The Tsarnaev family has a history of doing just that. When life in Chechnya became so dangerous, they fled to Kyrgyzstan. When Kyrgyzstan became equally dangerous, they became political refugees in America. When they did not fit in, anger grew. When the United States was seen as hostile to Muslim nations in the Middle East, their fears were heightened. Inside Islam they sought protection and meaning in what appeared to them to be a rejecting world. Religion often functions that way. Radicalized religion is always a cover for justifying killing behavior and frequently religion becomes an acceptable channel through which rage finds an outlet. When the rage of being victimized is attached to religion, all manner of destructive behavior can be viewed by believers as acceptable.
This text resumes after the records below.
(** The state of the expansion is linked to its history. *)
Lemma investigate_keeps_chain (holder : string) socketId targetId now r s :
  token_chain holder (investigationHistory s) →
  tokenHolder s = default holder (last (target <$> investigationHistory s)) →
  lastInvestigated s = last (target <$> investigationHistory s) →
  ∃ s', (inquisitor_investigate socketId targetId now r (Some s)).1 = Some s' ∧
        token_chain holder (investigationHistory s') ∧
        tokenHolder s' = default holder (last (target <$> investigationHistory s')) ∧
        lastInvestigated s' = last (target <$> investigationHistory s') ∧
        (inquisitor_investigate socketId targetId now r (Some s)).2
          ≠ CannotInvestigateConsecutively.
Proof.
  intros Hchain Hholder Hlast. unfold inquisitor_investigate.
  destruct (getPlayer socketId r) as [inv|]; [|by exists s].
  case_decide as Hh; [by exists s|].
  destruct (getPlayer targetId r) as [tgt|]; [|by exists s].
  case_decide as Hself; [by exists s|].
  assert (Hinv : tokenHolder s = playerId inv) by exact Hh.
  case_decide as Hrepeat.
  { exfalso. rewrite Hlast in Hrepeat. rewrite Hholder, Hrepeat in Hinv.
    simpl in Hinv. done. }
  eexists. split; [done|]. cbn [investigationHistory tokenHolder lastInvestigated snd].
  rewrite fmap_app. simpl (target <$> [_]). rewrite last_snoc. simpl.
  split; [|done]. apply token_chain_snoc; simpl; [done| |done].
  rewrite <- Hholder. done.
Qed.

(** X27: from the start of the game on, whatever is requested and however
    the roster changes in between, the history of investigations is a chain
    that starts at the initial holder: each investigation is made by the
    holder of the token on another player, who holds the token next. The
    token is with the last investigated player, and no request is ever
    refused for investigating the same player twice in a row: that check
    only ever meets the requester's own player id, which the check before
    it refuses. *)
Theorem inquisitor_token_chain (randomIdx : nat) (r0 : Room) (s0 : InquisitorState)
    (reqs : list (string * string * nat * Room)) :
  inquisitor_gameStart randomIdx r0 = Normal s0 →
  (∃ p, players r0 !! randomIdx = Some p ∧ tokenHolder s0 = playerId p) ∧
  ∃ s, (investigations reqs (Some s0)).1 = Some s ∧
       token_chain (tokenHolder s0) (investigationHistory s) ∧
       tokenHolder s
         = default (tokenHolder s0) (last (target <$> investigationHistory s)) ∧
       lastInvestigated s = last (target <$> investigationHistory s) ∧
       CannotInvestigateConsecutively ∉ (investigations reqs (Some s0)).2.
Proof.
  intros Hstart. unfold inquisitor_gameStart in Hstart.
  destruct (players r0 !! randomIdx) as [p|]; [|done].
  injection Hstart as <-. split; [by exists p|]. simpl tokenHolder.
  assert (Hgen : ∀ s,
    token_chain (playerId p) (investigationHistory s) →
    tokenHolder s = default (playerId p) (last (target <$> investigationHistory s)) →
    lastInvestigated s = last (target <$> investigationHistory s) →
    ∃ s', (investigations reqs (Some s)).1 = Some s' ∧
          token_chain (playerId p) (investigationHistory s') ∧
          tokenHolder s'
            = default (playerId p) (last (target <$> investigationHistory s')) ∧
          lastInvestigated s' = last (target <$> investigationHistory s') ∧
          CannotInvestigateConsecutively ∉ (investigations reqs (Some s)).2).
  { induction reqs as [|[[[socketId targetId] now] r] reqs IH]; intros s Hc Hh Hl.
    - exists s. simpl. repeat split; try done. apply not_elem_of_nil.
    - destruct (investigate_keeps_chain (playerId p) socketId targetId now r s Hc Hh Hl)
        as (s1 & Hs1 & Hc1 & Hh1 & Hl1 & Hout).
      cbn [investigations].
      destruct (inquisitor_investigate socketId targetId now r (Some s)) as [st1 o].
      simpl in Hs1, Hout. subst st1.
      destruct (IH s1 Hc1 Hh1 Hl1) as (s' & Hs' & Hc' & Hh' & Hl' & Hout').
      destruct (investigations reqs (Some s1)) as [st2 os]. simpl in *.
      exists s'. repeat split; try done.
      apply not_elem_of_cons. split; [congruence|done]. }
  apply Hgen; done.
Qed.

Lemma inquisitor_token_chain_witness :
  ∃ s, (investigations
          [("s2", "s4", 20, five_players); ("s4", "s2", 21, five_players);
           ("s2", "s4", 22, five_players)]
          (Some (mkInquisitorState "p2" None []))).1 = Some s ∧
       tokenHolder s = "p4" ∧ length (investigationHistory s) = 3.
Proof.
  destruct (inquisitor_token_chain 1 five_players (mkInquisitorState "p2" None [])
              [("s2", "s4", 20, five_players); ("s4", "s2", 21, five_players);
               ("s2", "s4", 22, five_players)] eq_refl)
    as (_ & s & Hs & _).
  exists s. split; [exact Hs|].
  vm_compute in Hs. injection Hs as <-. split; reflexivity.
Defined.

(** ** The state sent to a player *)

Lemma get_or_null_cases (k : string) (m : JsMap.t bool) :
  get_or_null k m ≠ Some false ∧
  (get_or_null k m = Some true ↔ JsMap.get k m = Some true) ∧
  (JsMap.has k m = true ∧ get_or_null k m = None ↔ JsMap.get k m = Some false).
Proof.
  unfold get_or_null, JsMap.has.
  destruct (JsMap.get k m) as [[]|]; simpl;
    repeat split; try done; try (intros [? ?]; done).
Qed.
Islam is not the only religion to be used this way. Look at what the Christians did to the Jews from the days of the New Testament to the days of the Holocaust. Look at the innocent people burned at the stake as heretics by Christians. Look at the women hanged as witches in Salem, Massachusetts. Look at the religious torture employed by Christian believers against non-believers. Look at the Crusades, organized by the Vatican, which made a virtue out of killing Moslems in the Middle East because their very existence was thought be an affront to Christian sensitivities.

None of this religiously sanctioned activity justifies violent and murderous behavior. What it does do, however, is to free us to see that our survival fears will always find expression in ruthless acts of killing another before those “others” can kill us and that through the ages religion has served to sanitize and perfume this killing behavior.

If Christianity, Islam, Judaism or any other religion is to have continued life then its focus must be on enhancing life, building community and expanding the sense of what it means to be human. Religious devotees must also put an end to demonizing any child of God on the basis of race, gender, ethnicity, sexual orientation, nationality or religion. Our world is a long way from that goal and organized religion still seems to be part of the problem, not part of the cure. Terror reminds us very painfully of just how shallow are the layers of civilization around us and just how empty is the piety of many of our religious words.